▶ _Data for this task_:

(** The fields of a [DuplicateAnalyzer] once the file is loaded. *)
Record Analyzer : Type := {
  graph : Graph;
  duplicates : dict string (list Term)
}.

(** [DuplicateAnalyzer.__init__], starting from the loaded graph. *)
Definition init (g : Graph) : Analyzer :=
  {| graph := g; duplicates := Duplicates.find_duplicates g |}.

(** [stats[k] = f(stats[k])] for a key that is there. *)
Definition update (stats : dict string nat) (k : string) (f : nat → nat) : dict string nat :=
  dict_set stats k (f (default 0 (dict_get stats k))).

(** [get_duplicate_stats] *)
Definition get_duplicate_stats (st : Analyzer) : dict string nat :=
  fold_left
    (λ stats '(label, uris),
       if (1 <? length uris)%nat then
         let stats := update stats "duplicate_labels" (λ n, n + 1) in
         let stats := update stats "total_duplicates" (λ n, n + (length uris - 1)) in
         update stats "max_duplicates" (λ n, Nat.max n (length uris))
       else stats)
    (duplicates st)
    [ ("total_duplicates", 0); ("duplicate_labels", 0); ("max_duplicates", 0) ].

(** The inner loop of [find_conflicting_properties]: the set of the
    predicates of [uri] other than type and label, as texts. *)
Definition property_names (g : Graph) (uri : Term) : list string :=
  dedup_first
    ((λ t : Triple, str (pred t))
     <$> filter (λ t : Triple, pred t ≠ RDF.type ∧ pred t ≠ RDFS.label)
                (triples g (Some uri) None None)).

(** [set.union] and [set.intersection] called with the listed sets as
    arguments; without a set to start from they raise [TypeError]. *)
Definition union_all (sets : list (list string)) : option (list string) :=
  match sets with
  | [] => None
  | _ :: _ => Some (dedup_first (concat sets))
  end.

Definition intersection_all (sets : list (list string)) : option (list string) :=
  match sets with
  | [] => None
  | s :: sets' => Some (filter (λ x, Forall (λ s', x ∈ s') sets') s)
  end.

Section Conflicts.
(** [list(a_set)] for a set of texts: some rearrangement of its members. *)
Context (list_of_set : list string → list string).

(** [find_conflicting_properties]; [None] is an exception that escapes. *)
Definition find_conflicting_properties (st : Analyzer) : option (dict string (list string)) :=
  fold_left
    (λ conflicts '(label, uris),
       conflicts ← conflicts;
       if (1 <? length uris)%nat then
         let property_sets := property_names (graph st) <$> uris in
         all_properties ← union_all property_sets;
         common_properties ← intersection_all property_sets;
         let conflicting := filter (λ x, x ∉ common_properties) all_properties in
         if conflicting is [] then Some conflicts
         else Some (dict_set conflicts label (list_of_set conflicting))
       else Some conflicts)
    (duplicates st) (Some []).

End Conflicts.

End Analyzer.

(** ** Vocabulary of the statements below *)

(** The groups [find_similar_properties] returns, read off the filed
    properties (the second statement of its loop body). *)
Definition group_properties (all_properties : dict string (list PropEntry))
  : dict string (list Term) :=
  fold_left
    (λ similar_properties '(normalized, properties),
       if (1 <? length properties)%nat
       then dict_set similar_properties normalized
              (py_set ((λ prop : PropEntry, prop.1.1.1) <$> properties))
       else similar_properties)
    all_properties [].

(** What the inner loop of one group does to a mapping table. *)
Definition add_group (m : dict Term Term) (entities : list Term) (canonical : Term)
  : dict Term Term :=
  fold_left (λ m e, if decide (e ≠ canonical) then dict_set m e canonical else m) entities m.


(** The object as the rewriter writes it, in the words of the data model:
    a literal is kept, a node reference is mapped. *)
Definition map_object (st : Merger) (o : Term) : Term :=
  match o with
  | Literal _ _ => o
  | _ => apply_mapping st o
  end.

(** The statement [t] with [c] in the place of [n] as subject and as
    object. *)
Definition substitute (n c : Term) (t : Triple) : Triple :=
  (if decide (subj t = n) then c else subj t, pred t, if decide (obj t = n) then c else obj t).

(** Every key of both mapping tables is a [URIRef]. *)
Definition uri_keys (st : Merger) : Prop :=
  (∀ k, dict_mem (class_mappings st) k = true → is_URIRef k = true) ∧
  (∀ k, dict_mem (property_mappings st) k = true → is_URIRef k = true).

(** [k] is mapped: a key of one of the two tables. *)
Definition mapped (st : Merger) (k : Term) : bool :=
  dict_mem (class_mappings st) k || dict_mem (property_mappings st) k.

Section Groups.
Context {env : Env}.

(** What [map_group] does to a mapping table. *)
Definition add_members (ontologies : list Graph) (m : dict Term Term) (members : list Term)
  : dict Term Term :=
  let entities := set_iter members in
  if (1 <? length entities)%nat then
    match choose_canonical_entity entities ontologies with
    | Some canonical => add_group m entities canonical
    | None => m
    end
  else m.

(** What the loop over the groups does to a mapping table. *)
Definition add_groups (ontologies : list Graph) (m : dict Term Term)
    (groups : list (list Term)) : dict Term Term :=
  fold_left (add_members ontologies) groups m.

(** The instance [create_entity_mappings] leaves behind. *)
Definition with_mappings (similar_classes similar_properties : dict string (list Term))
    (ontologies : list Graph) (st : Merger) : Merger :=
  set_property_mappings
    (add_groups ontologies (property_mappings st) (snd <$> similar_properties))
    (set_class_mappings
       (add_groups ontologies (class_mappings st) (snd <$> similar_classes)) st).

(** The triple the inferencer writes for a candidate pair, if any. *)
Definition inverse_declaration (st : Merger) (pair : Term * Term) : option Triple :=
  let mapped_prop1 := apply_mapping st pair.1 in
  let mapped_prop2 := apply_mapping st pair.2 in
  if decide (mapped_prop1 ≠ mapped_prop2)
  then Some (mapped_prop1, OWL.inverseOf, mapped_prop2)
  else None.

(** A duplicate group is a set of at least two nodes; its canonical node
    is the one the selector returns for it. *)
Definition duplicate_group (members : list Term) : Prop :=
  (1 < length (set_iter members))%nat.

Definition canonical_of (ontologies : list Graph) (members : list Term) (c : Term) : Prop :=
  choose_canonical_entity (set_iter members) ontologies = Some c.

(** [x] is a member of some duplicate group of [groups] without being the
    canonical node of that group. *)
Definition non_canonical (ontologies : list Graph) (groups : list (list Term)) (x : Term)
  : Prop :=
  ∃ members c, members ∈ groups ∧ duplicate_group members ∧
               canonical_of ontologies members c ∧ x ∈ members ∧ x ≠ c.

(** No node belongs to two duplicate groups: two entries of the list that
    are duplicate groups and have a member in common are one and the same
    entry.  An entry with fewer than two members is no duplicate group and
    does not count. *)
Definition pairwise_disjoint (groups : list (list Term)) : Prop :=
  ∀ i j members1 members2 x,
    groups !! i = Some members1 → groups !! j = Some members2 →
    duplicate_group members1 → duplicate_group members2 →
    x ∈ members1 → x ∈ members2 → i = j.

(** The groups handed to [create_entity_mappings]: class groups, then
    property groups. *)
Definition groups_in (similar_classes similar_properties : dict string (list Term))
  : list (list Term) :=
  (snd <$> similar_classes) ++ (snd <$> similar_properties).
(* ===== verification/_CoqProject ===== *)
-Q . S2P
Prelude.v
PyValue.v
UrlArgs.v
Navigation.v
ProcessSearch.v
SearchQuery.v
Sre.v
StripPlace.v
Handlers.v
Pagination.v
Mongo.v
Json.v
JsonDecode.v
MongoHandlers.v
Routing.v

▶ _Assignment_: From the records above, extract exactly and only the lines that begin at the line with "a literal is" and stop after the line with "(** The instance".

▶ _Answer_:
    a literal is kept, a node reference is mapped. *)
Definition map_object (st : Merger) (o : Term) : Term :=
  match o with
  | Literal _ _ => o
  | _ => apply_mapping st o
  end.

(** The statement [t] with [c] in the place of [n] as subject and as
    object. *)
Definition substitute (n c : Term) (t : Triple) : Triple :=
  (if decide (subj t = n) then c else subj t, pred t, if decide (obj t = n) then c else obj t).

(** Every key of both mapping tables is a [URIRef]. *)
Definition uri_keys (st : Merger) : Prop :=
  (∀ k, dict_mem (class_mappings st) k = true → is_URIRef k = true) ∧
  (∀ k, dict_mem (property_mappings st) k = true → is_URIRef k = true).

(** [k] is mapped: a key of one of the two tables. *)
Definition mapped (st : Merger) (k : Term) : bool :=
  dict_mem (class_mappings st) k || dict_mem (property_mappings st) k.

Section Groups.
Context {env : Env}.

(** What [map_group] does to a mapping table. *)
Definition add_members (ontologies : list Graph) (m : dict Term Term) (members : list Term)
  : dict Term Term :=
  let entities := set_iter members in
  if (1 <? length entities)%nat then
    match choose_canonical_entity entities ontologies with
    | Some canonical => add_group m entities canonical
    | None => m
    end
  else m.

(** What the loop over the groups does to a mapping table. *)
Definition add_groups (ontologies : list Graph) (m : dict Term Term)
    (groups : list (list Term)) : dict Term Term :=
  fold_left (add_members ontologies) groups m.

(** The instance [create_entity_mappings] leaves behind. *)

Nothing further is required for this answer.